__Work required__.
Reproduce every record exactly.

Records drawn from a dataset
◇ ◇ ◇ ◇

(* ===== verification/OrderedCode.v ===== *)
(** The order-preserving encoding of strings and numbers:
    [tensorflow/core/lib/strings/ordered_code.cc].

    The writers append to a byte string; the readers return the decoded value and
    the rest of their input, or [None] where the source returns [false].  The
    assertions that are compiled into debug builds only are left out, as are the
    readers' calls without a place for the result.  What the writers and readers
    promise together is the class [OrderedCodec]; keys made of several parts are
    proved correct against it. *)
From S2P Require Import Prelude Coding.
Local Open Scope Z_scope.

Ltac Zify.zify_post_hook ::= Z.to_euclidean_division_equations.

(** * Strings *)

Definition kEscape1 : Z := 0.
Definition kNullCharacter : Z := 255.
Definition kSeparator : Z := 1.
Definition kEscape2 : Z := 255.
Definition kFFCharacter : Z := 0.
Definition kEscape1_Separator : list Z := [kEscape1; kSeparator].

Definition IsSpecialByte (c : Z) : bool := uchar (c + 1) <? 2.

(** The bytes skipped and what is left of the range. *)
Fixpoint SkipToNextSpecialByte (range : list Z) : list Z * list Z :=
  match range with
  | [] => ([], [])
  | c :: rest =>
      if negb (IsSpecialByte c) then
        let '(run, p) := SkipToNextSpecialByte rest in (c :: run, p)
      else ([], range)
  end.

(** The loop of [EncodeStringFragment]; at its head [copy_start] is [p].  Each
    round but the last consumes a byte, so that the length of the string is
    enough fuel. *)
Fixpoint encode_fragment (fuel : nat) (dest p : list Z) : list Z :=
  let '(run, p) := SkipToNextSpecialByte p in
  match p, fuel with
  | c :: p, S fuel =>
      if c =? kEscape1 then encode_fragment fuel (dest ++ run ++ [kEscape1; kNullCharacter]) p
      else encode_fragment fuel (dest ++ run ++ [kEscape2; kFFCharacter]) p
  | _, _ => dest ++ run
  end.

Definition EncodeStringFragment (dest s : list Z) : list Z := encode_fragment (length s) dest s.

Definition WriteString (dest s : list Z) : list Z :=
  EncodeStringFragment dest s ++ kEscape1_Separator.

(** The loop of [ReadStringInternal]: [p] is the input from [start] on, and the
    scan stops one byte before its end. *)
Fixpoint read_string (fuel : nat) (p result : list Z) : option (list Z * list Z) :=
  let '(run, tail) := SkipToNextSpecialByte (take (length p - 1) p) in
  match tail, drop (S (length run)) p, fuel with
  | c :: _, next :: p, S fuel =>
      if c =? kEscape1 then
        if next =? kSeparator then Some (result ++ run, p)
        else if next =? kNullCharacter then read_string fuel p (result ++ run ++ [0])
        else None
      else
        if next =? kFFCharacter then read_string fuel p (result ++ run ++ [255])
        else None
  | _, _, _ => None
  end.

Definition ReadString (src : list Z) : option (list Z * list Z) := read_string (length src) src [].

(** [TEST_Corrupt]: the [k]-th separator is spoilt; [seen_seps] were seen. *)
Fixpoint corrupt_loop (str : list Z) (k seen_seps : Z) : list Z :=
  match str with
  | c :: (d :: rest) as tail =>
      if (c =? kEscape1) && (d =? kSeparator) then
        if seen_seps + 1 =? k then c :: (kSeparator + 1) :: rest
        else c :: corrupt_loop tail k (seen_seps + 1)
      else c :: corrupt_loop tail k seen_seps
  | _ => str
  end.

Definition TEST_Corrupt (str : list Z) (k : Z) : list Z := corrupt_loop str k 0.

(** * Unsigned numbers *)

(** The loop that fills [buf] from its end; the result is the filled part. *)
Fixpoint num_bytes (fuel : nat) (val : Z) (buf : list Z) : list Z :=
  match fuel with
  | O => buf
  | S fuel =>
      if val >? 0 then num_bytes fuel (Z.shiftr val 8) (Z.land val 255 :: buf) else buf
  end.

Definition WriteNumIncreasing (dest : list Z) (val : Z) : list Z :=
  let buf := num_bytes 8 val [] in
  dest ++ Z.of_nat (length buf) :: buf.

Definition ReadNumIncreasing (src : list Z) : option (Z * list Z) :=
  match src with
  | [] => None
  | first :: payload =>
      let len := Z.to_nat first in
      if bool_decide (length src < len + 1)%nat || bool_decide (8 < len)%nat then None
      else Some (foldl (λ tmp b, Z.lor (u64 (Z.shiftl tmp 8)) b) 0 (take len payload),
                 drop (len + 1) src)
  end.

◇ ◇ ◇ ◇

__Task response__.
(* ===== verification/OrderedCode.v ===== *)
(** The order-preserving encoding of strings and numbers:
    [tensorflow/core/lib/strings/ordered_code.cc].

    The writers append to a byte string; the readers return the decoded value and
    the rest of their input, or [None] where the source returns [false].  The
    assertions that are compiled into debug builds only are left out, as are the
    readers' calls without a place for the result.  What the writers and readers
    promise together is the class [OrderedCodec]; keys made of several parts are
    proved correct against it. *)
From S2P Require Import Prelude Coding.
Local Open Scope Z_scope.

Ltac Zify.zify_post_hook ::= Z.to_euclidean_division_equations.

(** * Strings *)

Definition kEscape1 : Z := 0.
Definition kNullCharacter : Z := 255.
Definition kSeparator : Z := 1.
Definition kEscape2 : Z := 255.
Definition kFFCharacter : Z := 0.
Definition kEscape1_Separator : list Z := [kEscape1; kSeparator].

Definition IsSpecialByte (c : Z) : bool := uchar (c + 1) <? 2.

(** The bytes skipped and what is left of the range. *)
Fixpoint SkipToNextSpecialByte (range : list Z) : list Z * list Z :=
  match range with
  | [] => ([], [])
  | c :: rest =>
      if negb (IsSpecialByte c) then
        let '(run, p) := SkipToNextSpecialByte rest in (c :: run, p)
      else ([], range)
  end.

(** The loop of [EncodeStringFragment]; at its head [copy_start] is [p].  Each
    round but the last consumes a byte, so that the length of the string is
    enough fuel. *)
Fixpoint encode_fragment (fuel : nat) (dest p : list Z) : list Z :=
  let '(run, p) := SkipToNextSpecialByte p in
  match p, fuel with
  | c :: p, S fuel =>
      if c =? kEscape1 then encode_fragment fuel (dest ++ run ++ [kEscape1; kNullCharacter]) p
      else encode_fragment fuel (dest ++ run ++ [kEscape2; kFFCharacter]) p
  | _, _ => dest ++ run
  end.

Definition EncodeStringFragment (dest s : list Z) : list Z := encode_fragment (length s) dest s.

Definition WriteString (dest s : list Z) : list Z :=
  EncodeStringFragment dest s ++ kEscape1_Separator.

(** The loop of [ReadStringInternal]: [p] is the input from [start] on, and the
    scan stops one byte before its end. *)
Fixpoint read_string (fuel : nat) (p result : list Z) : option (list Z * list Z) :=
  let '(run, tail) := SkipToNextSpecialByte (take (length p - 1) p) in
  match tail, drop (S (length run)) p, fuel with
  | c :: _, next :: p, S fuel =>
      if c =? kEscape1 then
        if next =? kSeparator then Some (result ++ run, p)
        else if next =? kNullCharacter then read_string fuel p (result ++ run ++ [0])
        else None
      else
        if next =? kFFCharacter then read_string fuel p (result ++ run ++ [255])
        else None
  | _, _, _ => None
  end.

Definition ReadString (src : list Z) : option (list Z * list Z) := read_string (length src) src [].

(** [TEST_Corrupt]: the [k]-th separator is spoilt; [seen_seps] were seen. *)
Fixpoint corrupt_loop (str : list Z) (k seen_seps : Z) : list Z :=
  match str with
  | c :: (d :: rest) as tail =>
      if (c =? kEscape1) && (d =? kSeparator) then
        if seen_seps + 1 =? k then c :: (kSeparator + 1) :: rest
        else c :: corrupt_loop tail k (seen_seps + 1)
      else c :: corrupt_loop tail k seen_seps
  | _ => str
  end.

Definition TEST_Corrupt (str : list Z) (k : Z) : list Z := corrupt_loop str k 0.

(** * Unsigned numbers *)

(** The loop that fills [buf] from its end; the result is the filled part. *)
Fixpoint num_bytes (fuel : nat) (val : Z) (buf : list Z) : list Z :=
  match fuel with
  | O => buf
  | S fuel =>
      if val >? 0 then num_bytes fuel (Z.shiftr val 8) (Z.land val 255 :: buf) else buf
  end.

Definition WriteNumIncreasing (dest : list Z) (val : Z) : list Z :=
  let buf := num_bytes 8 val [] in
  dest ++ Z.of_nat (length buf) :: buf.

Definition ReadNumIncreasing (src : list Z) : option (Z * list Z) :=
  match src with
  | [] => None
  | first :: payload =>
      let len := Z.to_nat first in
      if bool_decide (length src < len + 1)%nat || bool_decide (8 < len)%nat then None
      else Some (foldl (λ tmp b, Z.lor (u64 (Z.shiftl tmp 8)) b) 0 (take len payload),
                 drop (len + 1) src)
  end.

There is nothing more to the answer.